Such incidents are not unusual in Russia.

Russian Orthodox religious activists invaded the stage during a performance in 2013 of gay Irish playwright Oscar Wilde’s “An Ideal Husband”, which they said was blasphemous for featuring a gay priest.

Three years later, demonstrators in St. Petersburg tried to disrupt “All Shades of Blue”, a play about gay men, first by urging the audience not to enter the theater and then by reporting a bomb in the building after the show had started.

RISKS

While the “gay propaganda” law does not require LGBT+ content to be removed from films and plays - merely for them to be clearly marked as suitable only for over 18s - film distributors sometimes choose to delete provocative scenes.

In May, Russian film distributor Central Partnership edited out all the gay sex scenes in “Rocketman”, the Elton John biopic, following its general release in the country.

In a statement, the company said it did so to “comply with the Russian legislation”.

A spokesman for the ministry of culture said it screens all films for compliance with Russian law before issuing a distribution certificate.

“The ministry does not hand out instructions to cut any specific scenes out,” he told the Thomson Reuters Foundation.

But companies often decide not to take the risk with LGBT+ content, said film critic Ksenia Ilyina, a judge at Russia’s independent LGBT+ film festival, Side by Side, which has taken place in Moscow and St. Petersburg since 2008. 

“They know that if anything goes wrong, their operation may be suspended or fines may be imposed, and no one wants that,” she said. “It’s all about taking fewer risks and inviting fewer troubles.”

Side by Side’s founder Manny de Guerre said it is targeted by pro-Kremlin and religious groups almost every year.

“This year, we had a really difficult festival ... Three bomb threats, several nationalist Orthodox groups causing problems, gathering outside the cinema theater, threatening to throw green dye on to people,” she said. 
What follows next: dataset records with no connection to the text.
(* ===== verification/SyntaxIO.v ===== *)
(** * Syntax elements over adaptive contexts

    The block syntax of AV1 is coded as symbols of the models in the frame context of
    the tile ([xd->tile_ctx]) and as plain bits, mixed with control flow that depends on
    what has been coded.  This file gives the two monads such code is written in and the
    relation [transfers] between a writing and a reading program, from which the round
    trip of a whole tile follows.

    The models are addressed by a key that stands for an array element of
    [FRAME_CONTEXT]: its field and its indices.  An interface, [CdfLayout], says which
    keys are inside the arrays and how large their alphabets are. *)

From S2P Require Import Prelude CodecTypes BitChannel EntCoder RangeSpec Cdf EntEncProof EntDecProof EntRoundTrip SymbolIO.

#[local] Arguments Z.of_nat : simpl never.
#[local] Arguments Z.mul : simpl never.

(** ** Writing programs *)

(** [None] is an access outside an object. *)
Definition writer (W A : Type) : Type := W -> option (A * W).

#[export] Instance writer_ret W : MRet (writer W) := fun A a w => Some (a, w).
#[export] Instance writer_bind W : MBind (writer W) := fun A B k m w =>
  match m w with
  | Some (a, w') => k a w'
  | None => None
  end.

(** A computation on other data; [None] is an access outside it. *)
Definition w_lift {W A} (o : option A) : writer W A := fun w =>
  match o with Some a => Some (a, w) | None => None end.
Definition r_lift {R A} (o : option A) : reader R A := fun r =>
  match o with Some a => Ok (a, r) | None => Fault end.

Lemma w_lift_some {W A B} (a : A) (k : A -> writer W B) : w_lift (Some a) ≫= k = k a.
Proof. reflexivity. Qed.
Lemma r_lift_some {R A B} (a : A) (k : A -> reader R B) : r_lift (Some a) ≫= k = k a.
Proof. reflexivity. Qed.

(** ** The frame context *)

Class CdfLayout (K : Type) := {
  layout_dec :: EqDecision K;
  (** The indices are inside the dimensions of the field. *)
  in_layout : K -> bool;
  alphabet : K -> Z }.

Section FrameContext.
Context {K : Type} `{CdfLayout K}.

(** [None] is an index outside the array. *)
Definition cdfs : Type := K -> option (list Z).

Definition cdf_set (fc : cdfs) (k : K) (cdf : list Z) : cdfs := fun k' =>
  if decide (k' = k) then Some cdf else fc k'.

Definition fc_ok (fc : cdfs) : Prop := forall k, in_layout k = true ->
  exists cdf, fc k = Some cdf /\ cdf_ok cdf (alphabet k).

Lemma fc_ok_set fc k cdf : fc_ok fc -> cdf_ok cdf (alphabet k) -> fc_ok (cdf_set fc k cdf).
Proof.
  intros Hf Hc k' Hk'. unfold cdf_set. destruct (decide (k' = k)) as [-> |]; [| by apply Hf].
  by exists cdf.
Qed.

(** ** Elementary programs *)

Section Elements.
Context (al : allocator).

Definition w_symbol (symb : Z) (k : K) (nsymbs : Z) : writer (aom_writer * cdfs) unit :=
  fun '(w, fc) =>
    cdf ← fc k; '(w, cdf) ← aom_write_symbol al w symb cdf nsymbs; Some (tt, (w, cdf_set fc k cdf)).

Definition w_bit (bit : Z) : writer (aom_writer * cdfs) unit :=
  fun '(w, fc) => w ← aom_write_bit al w bit; Some (tt, (w, fc)).

Definition w_literal (data bits : Z) : writer (aom_writer * cdfs) unit :=
  fun '(w, fc) => w ← aom_write_literal al w data bits; Some (tt, (w, fc)).
End Elements.

Definition r_symbol (k : K) (nsymbs : Z) : reader (aom_reader * cdfs) Z := fun '(r, fc) =>
  match fc k with
  | None => Fault
  | Some cdf =>
      match aom_read_symbol cdf nsymbs r with
      | Ok ((v, cdf), r) => Ok (v, (r, cdf_set fc k cdf))
      | Raise e => Raise e
      | Fault => Fault
      end
  end.

(** A read that leaves the context alone. *)
Definition r_plain {A} (m : reader aom_reader A) : reader (aom_reader * cdfs) A := fun '(r, fc) =>
  match m r with
  | Ok (a, r) => Ok (a, (r, fc))
  | Raise e => Raise e
  | Fault => Fault
  end.

Definition r_bit : reader (aom_reader * cdfs) Z := r_plain aom_read_bit.
Definition r_literal (bits : Z) : reader (aom_reader * cdfs) Z := r_plain (aom_read_literal bits).

(** A program run on a tile writer or reader whose context is [fc]. *)
Definition wrun {B} (fc : cdfs) (m : writer (aom_writer * cdfs) B) (w : aom_writer)
  : option (aom_writer * (B * cdfs)) := '(b, (w, fc)) ← m (w, fc); Some (w, (b, fc)).

Definition rrun {A} (fc : cdfs) (k : reader (aom_reader * cdfs) A) : reader aom_reader (A * cdfs) :=
  fun r =>
    match k (r, fc) with
    | Ok (a, (r, fc)) => Ok ((a, fc), r)
    | Raise e => Raise e
    | Fault => Fault
    end.

(** ** Transfer of values

    [transfers N m k b a]: on any valid context, [m] writes at most [N] events and
    returns [b]; [k] reads exactly these events and returns [a]; both leave the same,
    valid context. *)
Section Transfers.
Context (al : allocator) (Hal : grants_all al) (adaptive : bool).

Definition transfers {B A} (N : Z) (m : writer (aom_writer * cdfs) B)
    (k : reader (aom_reader * cdfs) A) (b : B) (a : A) : Prop :=
  forall fc, fc_ok fc -> exists evs fc', fc_ok fc' /\ Z.of_nat (length evs) <= N /\
    writes al adaptive (wrun fc m) evs (b, fc') /\ reads adaptive (rrun fc k) evs (a, fc').

Lemma transfers_ret {B A} (b : B) (a : A) : transfers 0 (mret b) (mret a) b a.
Proof.
  intros fc Hfc. exists [], fc. split_and!; [done | simpl; lia | |].
  - intros w n _ Hr. by exists w.
  - intros bs r es Hp. by exists r.
Qed.

Lemma transfers_bind {B A B' A'} N1 N2 (m : writer _ B) (k : reader _ A) b a
    (m' : B -> writer _ B') (k' : A -> reader _ A') b' a' :
  transfers N1 m k b a -> transfers N2 (m' b) (k' a) b' a' ->
  transfers (N1 + N2) (m ≫= m') (k ≫= k') b' a'.
Proof.
  intros H1 H2 fc Hfc. destruct (H1 fc Hfc) as (e1 & fc1 & Hf1 & L1 & W1 & R1).
  destruct (H2 fc1 Hf1) as (e2 & fc2 & Hf2 & L2 & W2 & R2).
  exists (e1 ++ e2), fc2. split_and!; [done | rewrite length_app; lia | |].
  - intros w n Ha Hr. rewrite length_app, <- Nat.add_assoc in Hr.
    destruct (W1 w _ Ha Hr) as (w1 & E1 & S1 & Q1).
    destruct (W2 w1 n) as (w2 & E2 & S2 & Q2); [| done |].
    { destruct S1 as (_ & _ & _ & _ & _ & E). congruence. }
    exists w2. split; [| split; [by eapply w_sent_app | done]].
    revert E1 E2. unfold wrun, mbind, writer_bind, option_bind.
    destruct (m (w, fc)) as [[x [wx fx]]|]; [| done]. intros [= -> -> ->].
    destruct (m' b (w1, fc1)) as [[y [wy fy]]|]; [| done]. by intros [= -> -> ->].
  - intros bs r es Hp. rewrite <- app_assoc in Hp.
    destruct (R1 bs r _ Hp) as (r1 & E1 & P1). destruct (R2 bs r1 es P1) as (r2 & E2 & P2).
    exists r2. split; [| done]. revert E1 E2. unfold rrun, mbind, reader_bind.
    destruct (k (r, fc)) as [[x [rx fx]] | |]; [| done | done]. intros [= -> -> ->].
    destruct (k' a (r1, fc1)) as [[y [ry fy]] | |]; [| done | done]. by intros [= -> -> ->].
Qed.

(** A reader that computes with what it has read. *)
Lemma transfers_post {B A A'} N (m : writer _ B) (k : reader _ A) b a (f : A -> reader _ A') a' :
  transfers N m k b a -> (forall r, f a r = Ok (a', r)) -> transfers N m (k ≫= f) b a'.
Proof.
  intros Ht Hf fc Hfc. destruct (Ht fc Hfc) as (evs & fc' & ? & ? & ? & Hr).
  exists evs, fc'. split_and!; try done. intros bs r es Hp.
  destruct (Hr bs r es Hp) as (r' & E & Hp'). exists r'. split; [| done]. revert E.
  unfold rrun, mbind, reader_bind. destruct (k (r, fc)) as [[x [rx fx]] | |]; [| done | done].
  intros [= -> -> ->]. by rewrite Hf.
Qed.

Lemma transfers_post_w {B B' A} N (m : writer _ B) (k : reader _ A) b a (f : B -> writer _ B') b' :
  transfers N m k b a -> (forall w, f b w = Some (b', w)) -> transfers N (m ≫= f) k b' a.
Proof.
  intros Ht Hf fc Hfc. destruct (Ht fc Hfc) as (evs & fc' & ? & ? & Hw & ?).
  exists evs, fc'. split_and!; try done. intros w n Ha Hq.
  destruct (Hw w n Ha Hq) as (w' & E & Hw'). exists w'. split; [| done]. revert E.
  unfold wrun, mbind, writer_bind, option_bind. destruct (m (w, fc)) as [[x [wx fx]] |]; [| done].
  intros [= -> -> ->]. by rewrite Hf.
Qed.

Lemma transfers_le {B A} N N' (m : writer _ B) (k : reader _ A) b a :
  N <= N' -> transfers N m k b a -> transfers N' m k b a.
Proof.
  intros Hn Ht fc Hfc. destruct (Ht fc Hfc) as (evs & fc' & ? & ? & ? & ?).
  exists evs, fc'. split_and!; try done. lia.
Qed.

Lemma transfers_ext {B A} N (m m' : writer _ B) (k k' : reader _ A) b a :
  (forall w, m w = m' w) -> (forall r, k r = k' r) -> transfers N m k b a -> transfers N m' k' b a.
Proof.
  intros Em Ek Ht fc Hfc. destruct (Ht fc Hfc) as (evs & fc' & ? & ? & Hw & Hr).
  exists evs, fc'. split_and!; try done.
  - intros w n Ha Hq. destruct (Hw w n Ha Hq) as (w' & E & ?). exists w'. unfold wrun.
    rewrite <- Em. done.
  - intros bs r es Hp. destruct (Hr bs r es Hp) as (r' & E & ?). exists r'. unfold rrun.
    rewrite <- Ek. done.
Qed.

(** Sequences may be regrouped. *)
Lemma transfers_assoc_w {B0 B1 B A} N (m : writer _ B0) (f : B0 -> writer _ B1) (g : B1 -> writer _ B)
    (k : reader _ A) b a :
  transfers N ((m ≫= f) ≫= g) k b a -> transfers N (m ≫= (fun x => f x ≫= g)) k b a.
Proof.
  apply transfers_ext; [| done]. intros w. unfold mbind, writer_bind.
  by destruct (m w) as [[? ?]|].
Qed.

Lemma transfers_assoc_r {A0 A1 B A} N (m : writer _ B) (k : reader _ A0) (f : A0 -> reader _ A1)
    (g : A1 -> reader _ A) b a :
  transfers N m ((k ≫= f) ≫= g) b a -> transfers N m (k ≫= (fun x => f x ≫= g)) b a.
Proof.
  apply transfers_ext; [done |]. intros r. unfold mbind, reader_bind.
  by destruct (k r) as [[? ?] | |].
Qed.

Lemma transfers_regroup_r {A0 A1 B A} N (m : writer _ B) (k : reader _ A0) (f : A0 -> reader _ A1)
    (g : A1 -> reader _ A) b a :
  transfers N m (k ≫= (fun x => f x ≫= g)) b a -> transfers N m ((k ≫= f) ≫= g) b a.
Proof.
  apply transfers_ext; [done |]. intros r. unfold mbind, reader_bind.
  by destruct (k r) as [[? ?] | |].
Qed.

(** A writer that does nothing more. *)
Lemma transfers_tail_w {A} N (m : writer _ unit) (k : reader _ A) a :
  transfers N m k tt a -> transfers (N + 0) (m ≫= (fun _ => mret tt)) k tt a.
Proof.
  rewrite Z.add_0_r. apply transfers_ext; [| done]. intros w. unfold mbind, writer_bind.
  by destruct (m w) as [[[] ?]|].
Qed.

(** A reader that starts with a computation. *)
Lemma transfers_pre {B A A'} N (m : writer _ B) (k : reader _ A) b a (f : A -> reader _ A') a' :
  (forall r, k r = Ok (a, r)) -> transfers N m (f a) b a' -> transfers N m (k ≫= f) b a'.
Proof.
  intros Hk. apply transfers_ext; [done |]. intros r. unfold mbind, reader_bind. by rewrite Hk.
Qed.

Lemma transfers_symbol k v nsymbs : in_layout k = true -> nsymbs = alphabet k -> 0 <= v < nsymbs ->
  transfers 1 (w_symbol al v k nsymbs) (r_symbol k nsymbs) tt v.
Proof.
  intros Hk -> Hv fc Hfc. destruct (Hfc k Hk) as (cdf & Ek & Hc).
  destruct (write_symbol_step al Hal adaptive cdf (alphabet k) v Hc Hv) as (cdf' & Hc' & Hw & Hr).
  exists [SymCdf cdf (alphabet k) v], (cdf_set fc k cdf').
  split_and!; [by apply fc_ok_set | simpl; lia | |].
  - intros w n Ha Hq. destruct (Hw w n Ha Hq) as (w' & E & ?). exists w'. split; [| done].
    unfold wrun, w_symbol. rewrite Ek. cbn [mbind option_bind]. by rewrite E.
  - intros bs r es Hp. destruct (Hr bs r es Hp) as (r' & E & ?). exists r'. split; [| done].
    unfold rrun, r_symbol. by rewrite Ek, E.
Qed.

(** Programs made of plain bits only. *)
Lemma transfers_plain {A} N (m : aom_writer -> option aom_writer) (k : reader aom_reader A) bits a :
  emits (snk := aw_sink al) (snk_ok := aw_sink_ok al Hal) m bits ->
  (forall bs, takes (src_ok := ar_source_ok adaptive bs) k bits a) ->
  Z.of_nat (length bits) <= N ->
  transfers N (fun '(w, fc) => w ← m w; Some (tt, (w, fc))) (r_plain k) tt a.
Proof.
  intros He Ht Hn fc Hfc. exists (bit_symbol <$> bits), fc.
  split_and!; [done | by rewrite length_fmap | |].
  - intros w n Ha Hq. destruct (emits_writes al Hal adaptive m bits He w n Ha Hq) as (w' & E & ?).
    exists w'. split; [| done]. revert E. unfold wrun, void. cbn [mbind option_bind].
    destruct (m w) as [w1|]; [| done]. by intros [= ->].
  - intros bs r es Hp. destruct (takes_reads adaptive k bits a Ht bs r es Hp) as (r' & E & ?).
    exists r'. split; [| done]. unfold rrun, r_plain. by rewrite E.
Qed.

Lemma transfers_bit b : transfers 1 (w_bit al (b2z b)) r_bit tt (b2z b).
Proof.
  apply (transfers_plain 1 (fun w => aom_write_bit al w (b2z b)) aom_read_bit [b]).
  - apply (emits_put (snk := aw_sink al) (snk_ok := aw_sink_ok al Hal)).
  - intros bs. apply (takes_get (src := ar_source)).
  - simpl. lia.
Qed.

Lemma transfers_literal v bits : 0 <= bits <= 31 -> 0 <= v < 2 ^ bits ->
  transfers bits (w_literal al v bits) (r_literal bits) tt v.
Proof.
  intros Hb Hv.
  apply (transfers_plain bits (fun w => aom_write_literal al w v bits) (aom_read_literal bits)
           (lit_bits (Z.to_nat bits) v)).
  - apply emits_literal; lia.
  - intros bs. apply takes_literal; lia.
  - rewrite length_lit_bits. lia.
Qed.

(** What is transferred between [aom_start_encode] and [aom_stop_encode] survives. *)
Lemma transfers_survive {B A} N (m : writer _ B) (k : reader _ A) b a fc :
  transfers N m k b a -> fc_ok fc -> 15 * (N + 1) < 2 ^ 29 ->
  exists fc', fc_ok fc' /\
    tile_survives al adaptive (wrun fc m) (b, fc') (rrun fc k) (a, fc').
Proof.
  intros Ht Hfc HN. destruct (Ht fc Hfc) as (evs & fc' & Hf' & Hl & Hw & Hr).
  exists fc'. split; [done |]. eapply tile_link; try done. lia.
Qed.
End Transfers.
End FrameContext.

Arguments cdfs K : clear implicits.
“Two young men got into a screening and threw liquid ammonia - and we had to evacuate everyone.”

The chemical compound can cause burns and blindness.

De Guerre was shocked because Side by Side was on a list of international film festivals officially approved by the ministry of culture under a new vetting system introduced last year.

“But apparently that made our opponents even more enraged,” she said. 

Tarasevich told the Thomson Reuters Foundation that SERB was one of several groups that protested outside the festival.

“LGBT people don’t irritate us as long as they don’t promote their inclinations,” the activist said.

“If they just quietly make their same-sex love, God bless them, because one can’t go against their nature - even though it is against traditional Russian values.

“But when they’re trying to impose their views through their so-called art on others, we protest.” 

While there is no evidence that anti-gay groups have ties to the authorities, LGBT+ activists believe they are encouraged by the Kremlin’s stance.

“The homophobic policies Russian authorities implement essentially breed these conservative groups,” said Svetlana Zakharova, spokeswoman for the Russian LGBT Network, a campaign group.

“No one orders them (to disrupt LGBT+ events), but they feel like it’s their duty to defend Russia, to defend traditional values ... It’s a scary situation to be in - when you go to a movie and can end up being attacked.”